WORK REQUIRED: Could you filter the records below and keep only the lines with the word "Lemma"?

RECORDS PROVIDED:

(** C11: A [munmap] in the middle of an area frees frames that stay mapped: the
    pages above the range lose their trackers (the second half starts with
    none) while the page table still translates them, so the process keeps
    access to a frame the allocator will hand out again. *)
Theorem munmap_split_frees_mapped_frames a s e w x pte :
  area_ok a → anonymous a → 0 ≤ s < e → splits s e a → world_ok T w → owned (ma_mtrackers a) w → tracked_user a →
  x ∈ ma_mtrackers a → in_range e (ma_end a) x → strong_count (mt_tracker x) w = 1%nat →
  mmu w (mt_vaddr x) = Some pte → pte_address pte = mt_tracker x →
  ∃ a' n w', ma_sub a s e w = Val ((a', Some n), w') ∧
    ma_contains n (mt_vaddr x) = true ∧ ma_mtrackers n = [] ∧
    mt_tracker x ∈ fa_free (ph_alloc (w_phys w')) ∧
    mmu w' (mt_vaddr x) = Some pte.
Proof.
  intros Ha Han Hse [Hs He] Hw Ho Hus Hx Hr Hc1 Hpt _. pose proof Ha as [Hs0 Hl0 He0]. unfold ma_sub.
  rewrite ma_contains_spec in Hs, He by done. apply bool_decide_eq_true in Hs, He.
  rewrite ma_overlapping_spec by (done || lia). rewrite bool_decide_eq_true_2 by lia. cbn [negb].
  unfold in_range in Hr. rewrite range_contains_spec, ma_end_eq in Hr by done.
  rewrite !range_contains_spec, ma_end_eq by done.
  apply bool_decide_eq_true in Hr.
  rewrite (bool_decide_eq_true_2 (ma_start a ≤ s < _)), (bool_decide_eq_true_2 (ma_start a ≤ e < _)) by lia.
  cbn [andb].
  unfold mbind, st_bind. rewrite write_range_anonymous by done.
  set (upper := in_range e (ma_start a + ma_len a)).
  destruct (drop_list_spec false T (filter upper (ma_mtrackers a)) w)
    as (w' & E & Hw' & _ & Hc & Hpt' & _ & Hfree); [done|by apply owned_filter|done|].
  unfold drop_trackers. cbn [set_bounds ma_mtrackers]. rewrite E.
  assert (x ∈ filter upper (ma_mtrackers a)) as Hxf.
  { apply list_elem_of_filter. split; [|done]. unfold upper, in_range. rewrite range_contains_spec.
    by apply bool_decide_eq_true. }
  eexists _, _, w'. split; [done|]. rewrite Z.max_r by lia. split_and!.
  - rewrite ma_contains_spec by (split; simpl; lia). apply bool_decide_eq_true. simpl. lia.
  - apply filter_none. intros y Hy. by apply list_elem_of_filter in Hy as [? _].
  - apply Hfree; [lia|]. rewrite Hc, Hc1. unfold refs.
    assert (x ∈ filter (λ y, mt_tracker y = mt_tracker x) (filter upper (ma_mtrackers a))) as Hin
      by (by apply list_elem_of_filter).
    destruct (filter _ (filter upper _)); [by apply elem_of_nil in Hin|simpl; lia].
  - assert (user_addr (mt_vaddr x)) by (unfold tracked_user in Hus; rewrite Forall_forall in Hus; auto).
    rewrite (mmu_leaf T) in Hpt |- * by done. rewrite Hpt' by done.
    rewrite bool_decide_eq_false_2 by (by intros [? _]). done.
Qed.
End memset.
Arguments MemSet : clear implicits.


(** ** A concrete address space: three pages at 0x10000, one frame each *)
Definition demo_world0 : World unit := mkWorld demo_pt_phys ∅ 0x80000000 tt.
Definition demo_frames : list Z := [0x80001000; 0x80002000; 0x80003000].
Definition demo_pages : list Z := [0x10000; 0x11000; 0x12000].
Definition demo_trackers : list MapTrack := zip_with (λ v p, mkMapTrack v p 0) demo_pages demo_frames.
Definition demo_area : MemArea unit := mkMemArea Mmap demo_trackers None 0 0x10000 0x3000.

Definition demo_build : ST (World unit) unit :=
  _ ← alloc_frames 3;
  st_iter (λ x, map_page (mt_vaddr x) (mt_tracker x) MF_URWX) demo_trackers.
Definition demo_world : World unit :=
  match demo_build demo_world0 with Val (_, w) => w | Panic => demo_world0 end.

Lemma demo_world0_ok : world_ok {[ [] := 0x80000000 ]} demo_world0.
Proof. split; [apply demo_pt_inv|done]. Qed.

Lemma demo_map_ok l : ∀ T (w : World unit),
  world_ok T w → Forall (λ x, user_addr (mt_vaddr x) ∧ frame_ok (mt_tracker x)) l →
  (2 * length l ≤ size (fa_free (ph_alloc (w_phys w))))%nat →
  ∃ T' w', st_iter (λ x, map_page (mt_vaddr x) (mt_tracker x) MF_URWX) l w = Val (tt, w') ∧
    world_ok T' w' ∧ w_rc w' = w_rc w.
Proof.
  induction l as [|x l IH]; intros T w Hw Hl Hs; [by exists T, w|].
  apply Forall_cons in Hl as [[Hv Hp] Hl]. cbn [length] in Hs.
  destruct (map_page_spec T (mt_vaddr x) (mt_tracker x) MF_URWX w)
    as (T1 & w1 & E1 & Hw1 & _ & _ & Hrc1 & _ & _ & _ & _ & Hs1); [done..|lia|].
  destruct (IH T1 w1) as (T' & w' & E & Hw' & Hrc'); [done|done|lia|].
  exists T', w'. split; [|split; [done|congruence]].
  cbn [st_iter]. unfold mbind, st_bind. rewrite E1. exact E.
Qed.

Lemma demo_world_ok :
  (∃ T, world_ok T demo_world) ∧
  ∀ q, w_rc demo_world !! q = if bool_decide (q ∈ demo_frames) then Some 1%nat else None.
Proof.
  destruct (alloc_frames_spec _ 3 demo_world0 demo_world0_ok) as (res & w1 & E1 & Hw1 & _ & _ & _ & _ & Hres); [done|].
  destruct res as [ps|]; [|exfalso; vm_compute in E1; discriminate].
  assert (ps = demo_frames) as ->.
  { apply (f_equal (λ o, match o with Val (Some l, _) => l | _ => [] end)) in E1. by vm_compute in E1. }
  destruct Hres as (_ & Hin & Hfree & Hok & Hrc).
  destruct (demo_map_ok demo_trackers _ w1 Hw1) as (T' & w' & E2 & Hw' & Hrc').
  - apply Forall_forall. intros x Hx. unfold demo_trackers, demo_pages, demo_frames in Hx. simpl in Hx.
    rewrite !elem_of_cons, elem_of_nil in Hx. destruct Hx as [->|[->|[->|[]]]];
      (split; [split; simpl; lia|split; [simpl; lia|done]]).
  - rewrite Hfree. by vm_compute; lia.
  - assert (demo_world = w') as ->.
    { unfold demo_world, demo_build, mbind, st_bind. rewrite E1. by rewrite E2. }
    split; [eauto|]. intros q. rewrite Hrc', Hrc. done.
Qed.

Lemma demo_area_ok : areas_ok [demo_area].
Proof.
  apply Forall_singleton. split_and!; [split; simpl; word_lia|by split|].
  unfold tracked_user, demo_area, demo_trackers, demo_pages, demo_frames. simpl.
  repeat constructor; simpl; lia.
Qed.

Lemma demo_owned : owned (trackers_of [demo_area]) demo_world.
Proof.
  destruct demo_world_ok as [_ Hrc]. intros p. unfold strong_count. rewrite Hrc. clear Hrc.
  change (trackers_of [demo_area]) with (demo_trackers ++ []).
  rewrite app_nil_r. unfold demo_trackers, demo_frames, demo_pages. cbn [zip_with].
  rewrite !refs_cons. cbn [mt_tracker]. change (refs [] p) with 0%nat.
  destruct (decide (p = 0x80001000)) as [->|H1]; [done|].
  destruct (decide (p = 0x80002000)) as [->|H2]; [done|].
  destruct (decide (p = 0x80003000)) as [->|H3]; [done|].
  rewrite !(bool_decide_eq_false_2 (_ = p)) by done. simpl. lia.
Qed.

#[local] Opaque demo_world.

Definition demo_ops : INodeOps unit unit := inode_default unit unit.

Lemma munmap_removes_range_witness :
  ∃ areas' w', memset_sub_area demo_ops [demo_area] 0x11000 0x13000 demo_world = Val (areas', w') ∧
    cover_count areas' 0x10000 = 1%nat ∧ cover_count areas' 0x12000 = 0%nat.
Proof.
  destruct demo_world_ok as [[T HT] _].
  destruct (munmap_removes_range demo_ops T [demo_area] 0x11000 0x13000 demo_world)
    as (areas' & w' & E & _ & _ & _ & _ & Hc);
    [lia|word_lia|apply demo_area_ok|exact HT|apply demo_owned|].
  exists areas', w'. split; [exact E|]. clear E HT. rewrite !Hc. split; reflexivity.
Defined.

Lemma munmap_unmaps_pages_witness :
  ∃ areas' w', memset_sub_area demo_ops [demo_area] 0x11000 0x13000 demo_world = Val (areas', w') ∧
    mmu w' 0x12345 = None.
Proof.
  destruct demo_world_ok as [[T HT] _].
  destruct (munmap_unmaps_pages demo_ops T [demo_area] 0x11000 0x13000 demo_world)
    as (areas' & w' & E & Hpt);
    [lia|word_lia|apply demo_area_ok|exact HT|apply demo_owned| |].
  { apply Forall_singleton. split; [|by intros [_ ?]]. intros x Hx.
    unfold demo_area, demo_trackers, demo_pages, demo_frames in Hx. simpl in Hx.
    rewrite !elem_of_cons, elem_of_nil in Hx. by destruct Hx as [->|[->|[->|[]]]]. }
  exists areas', w'. split; [exact E|]. clear E HT. rewrite Hpt by (split; lia). reflexivity.
Defined.

Lemma munmap_split_frees_mapped_frames_witness :
  ∃ a' n w', ma_sub demo_ops demo_area 0x11000 0x12000 demo_world = Val ((a', Some n), w') ∧
    0x80003000 ∈ fa_free (ph_alloc (w_phys w')) ∧
    mmu w' 0x12000 = Some (pte_new_page 0x80003000 (pte_flags_of MF_URWX)).
Proof.
  destruct demo_world_ok as [[T HT] Hrc].
  destruct (munmap_split_frees_mapped_frames demo_ops T demo_area 0x11000 0x12000 demo_world
    (mkMapTrack 0x12000 0x80003000 0) (pte_new_page 0x80003000 (pte_flags_of MF_URWX)))
    as (a' & n & w' & E & _ & _ & Hf & Hpt);
    [split; simpl; word_lia|by split|lia|by split|exact HT| | |by do 2 right; left|done| | |done|].
  - pose proof demo_owned as Ho. unfold trackers_of in Ho. simpl in Ho. exact Ho.
  - pose proof demo_area_ok as Ha. apply Forall_singleton in Ha as (_ & _ & ?). done.
  - unfold strong_count. rewrite Hrc. reflexivity.
  - vm_compute. reflexivity.
  - exists a', n, w'. split; [exact E|]. split; [exact Hf|exact Hpt].
Defined.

WRITTEN SOLUTION:
Lemma demo_world0_ok : world_ok {[ [] := 0x80000000 ]} demo_world0.
Lemma demo_map_ok l : ∀ T (w : World unit),
Lemma demo_world_ok :
Lemma demo_area_ok : areas_ok [demo_area].
Lemma demo_owned : owned (trackers_of [demo_area]) demo_world.
Lemma munmap_removes_range_witness :
Lemma munmap_unmaps_pages_witness :
Lemma munmap_split_frees_mapped_frames_witness :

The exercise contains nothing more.